Records from a collection
##############################
Section Canbus.

Set Default Proof Using "Type".

(** *** External collaborators: the CAN driver *)

(** [canbus_send_result n] is what the [n]-th call of [canbus_send]
    returns (calls are counted from 0 in [send_calls]). *)
Variable canbus_send_result : nat -> Z.

(** *** Driver and scheduler calls *)

Definition canbus_send (id len : Z) (data : list Z) (s : state) : Z * state :=
  let ret := canbus_send_result (send_calls s) in
  (ret, count_send (log (EvSend id len data ret) s)).

Definition canbus_set_filter (id : Z) (s : state) : state :=
  log (EvSetFilter id) s.

Definition shutdown (msg : String.string) (s : state) : outcome :=
  ShutDown (log (EvShutdown msg) s).

Definition canbus_reboot (s : state) : outcome :=
  Rebooted (log EvReboot s).

(** [sched_wake_task] sets the flag, [sched_check_wake] reads and
    clears it. *)
Definition canbus_notify_tx (s : state) : state := set_tx_wake true s.
Definition canbus_notify_rx (s : state) : state := set_rx_wake true s.

(** *** Data transmission over CAN *)

(** The body of the [for (;;)] loop of [canbus_tx_task] on its locals
    [tpos] and [tmax]; it returns the final [tpos]. *)
Equations tx_loop (id tmax tpos : Z) (s : state) : Z * state
  by wf (Z.to_nat (s32 (u32 (tmax - tpos)))) lt :=
tx_loop id tmax tpos s with Z_le_dec (s32 (u32 (tmax - tpos))) 0 := {
  | left _ => (tpos, s)
  | right Havail =>
      let avail := s32 (u32 (tmax - tpos)) in
      let now := if avail >? 8 then 8 else avail in
      let r := canbus_send (u32 (id + 1)) now
                 (memread (transmit_buf s) (Z.to_nat tpos) (Z.to_nat now)) s in
      if fst r <=? 0 then (tpos, snd r)
      else tx_loop id tmax (u32 (tpos + now)) (snd r) }.
Next Obligation.
  destruct (Z.gtb_spec (s32 (u32 (tmax - tpos))) 8) as [E|E];
    unfold s32, u32 in *; Z.to_euclidean_division_equations; lia.
Qed.

(** *** External collaborators: the command codec

    The bytes [command_encode_and_frame] writes for an encoder and its
    arguments (it returns their count), and the pair (return value,
    [pop_count]) of [command_find_and_dispatch] on the receive buffer
    and its fill length. *)
Variable va_list : Type.
Variable command_encode_and_frame : command_encoder -> va_list -> list Z.
Variable command_find_and_dispatch : list Z -> Z -> Z * Z.

(** Identifiers of the admin channel (canbus.h). *)
Variable CANBUS_ID_ADMIN : Z.
Variable CANBUS_ID_ADMIN_RESP : Z.

Definition canbus_tx_task (s : state) : state :=
  if negb (canbus_tx_wake s) then s
  else
    let s := set_tx_wake false s in
    let id := canbus_assigned_id s in
    if id =? 0 then set_transmit_max 0 (set_transmit_pos 0 s)
    else
      let tpos := transmit_pos s in
      let tmax := transmit_max s in
      let r := tx_loop id tmax tpos s in
      set_transmit_pos (u8 (fst r)) (snd r).

(** "Generate message" and "Start message transmit": the tail of
    [console_sendf], with the local [tmax] as left by the space check. *)
Definition sendf_emit (ce : command_encoder) (args : va_list)
    (tmax : Z) (s : state) : state :=
  let msg := command_encode_and_frame ce args in
  let msglen := u32 (Z.of_nat (length msg)) in
  let s := set_transmit_buf (memwrite (transmit_buf s) (Z.to_nat tmax) msg) s in
  let s := set_transmit_max (u8 (tmax + msglen)) s in
  canbus_notify_tx s.

Definition console_sendf (ce : command_encoder) (args : va_list)
    (s : state) : state :=
  let tpos := transmit_pos s in
  let tmax := transmit_max s in
  let '(s, tpos, tmax) :=
    if tpos >=? tmax
    then (set_transmit_max 0 (set_transmit_pos 0 s), 0, 0)
    else (s, tpos, tmax) in
  let max_size := u32 (max_size ce) in
  if u32 (tmax + max_size) >? sizeof_transmit_buf then
    if u32 (u32 (tmax + max_size) - tpos) >? sizeof_transmit_buf then
      s
    else
      let tmax := u32 (tmax - tpos) in
      let s := set_transmit_buf
                 (memmove_down (transmit_buf s) (Z.to_nat tpos) (Z.to_nat tmax)) s in
      let s := set_transmit_pos 0 s in
      let s := set_transmit_max (u8 tmax) s in
      sendf_emit ce args tmax s
  else
    sendf_emit ce args tmax s.

(** *** CAN "admin" command handling *)

Definition CANBUS_CMD_QUERY_UNASSIGNED : Z := 0.
Definition CANBUS_CMD_QUERY : Z := 1.
Definition CANBUS_CMD_SET_CANID : Z := 2.
Definition CANBUS_CMD_REBOOT : Z := 3.
Definition CANBUS_RESP_NEED_CANID : Z := 32.
Definition CANBUS_RESP_HAVE_CANID : Z := 33.

Definition can_check_uuid (id len : Z) (data : list Z) (s : state) : bool :=
  (len >=? 7) && memcmp_eq (skipn 1 data) (canbus_uuid s) CANBUS_UUID_LEN.

Definition can_encode_id (s : state) : Z :=
  if canbus_assigned_id s =? 0 then 0
  else s32 (Z.shiftr (u32 (canbus_assigned_id s - 0x100)) 1).

Definition can_decode_id (encoded_id : Z) : Z :=
  u32 (Z.shiftl encoded_id 1 + 0x100).

(** "Send with retry": the [for (;;)] loop of [can_send_uuid]. *)
Fixpoint send_retry (fuel : nat) (data : list Z) (s : state) : outcome :=
  match fuel with
  | O => Retrying s
  | S fuel' =>
      let r := canbus_send CANBUS_ID_ADMIN_RESP 8 data s in
      if fst r >=? 0 then Returned (snd r)
      else send_retry fuel' data (snd r)
  end.

Definition can_send_uuid (fuel : nat) (s : state) : outcome :=
  let data := repeat 0 8 in
  let data :=
    memwrite data 0
      [if negb (canbus_assigned_id s =? 0)
       then CANBUS_RESP_HAVE_CANID else CANBUS_RESP_NEED_CANID] in
  let data := memwrite data 1 (memread (canbus_uuid s) 0 CANBUS_UUID_LEN) in
  let data := memwrite data 7 [u8 (can_encode_id s)] in
  send_retry fuel data s.

Definition can_process_query_unassigned (fuel : nat) (id len : Z)
    (data : list Z) (s : state) : outcome :=
  if canbus_assigned_id s =? 0 then can_send_uuid fuel s else Returned s.

Definition can_process_query (fuel : nat) (id len : Z)
    (data : list Z) (s : state) : outcome :=
  if can_check_uuid id len data s then can_send_uuid fuel s else Returned s.

Definition can_process_set_canid (fuel : nat) (id len : Z)
    (data : list Z) (s : state) : outcome :=
  if len <? 8 then Returned s
  else
    let newid := can_decode_id (nth 7 data 0) in
    if can_check_uuid id len data s then
      let s :=
        if negb (newid =? canbus_assigned_id s) then
          let s := set_assigned_id newid s in
          canbus_set_filter (canbus_assigned_id s) s
        else s in
      can_send_uuid fuel s
    else if newid =? canbus_assigned_id s then
      let s := set_assigned_id 0 s in
      let s := canbus_set_filter (canbus_assigned_id s) s in
      can_send_uuid fuel s
        >>= shutdown "Another CAN node assigned this ID"%string
    else Returned s.

Definition can_process_reboot (id len : Z) (data : list Z)
    (s : state) : outcome :=
  if can_check_uuid id len data s then canbus_reboot s else Returned s.

(** Handle an "admin" command. *)
Definition can_process (fuel : nat) (id len : Z) (data : list Z)
    (s : state) : outcome :=
  if len =? 0 then Returned s
  else
    let cmd := nth 0 data 0 in
    if cmd =? CANBUS_CMD_QUERY_UNASSIGNED then
      can_process_query_unassigned fuel id len data s
    else if cmd =? CANBUS_CMD_QUERY then
      can_process_query fuel id len data s
    else if cmd =? CANBUS_CMD_SET_CANID then
      can_process_set_canid fuel id len data s
    else if cmd =? CANBUS_CMD_REBOOT then
      can_process_reboot id len data s
    else Returned s.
##############################
• [Work instruction]
Find the line with "Equations tx_loop (id" in the entries above. Retype it and each line after it, exactly, through the line with "if fst r <=? 0 then (tpos, snd r)", and stop there.

• [Output of the exercise]
Equations tx_loop (id tmax tpos : Z) (s : state) : Z * state
  by wf (Z.to_nat (s32 (u32 (tmax - tpos)))) lt :=
tx_loop id tmax tpos s with Z_le_dec (s32 (u32 (tmax - tpos))) 0 := {
  | left _ => (tpos, s)
  | right Havail =>
      let avail := s32 (u32 (tmax - tpos)) in
      let now := if avail >? 8 then 8 else avail in
      let r := canbus_send (u32 (id + 1)) now
                 (memread (transmit_buf s) (Z.to_nat tpos) (Z.to_nat now)) s in
      if fst r <=? 0 then (tpos, snd r)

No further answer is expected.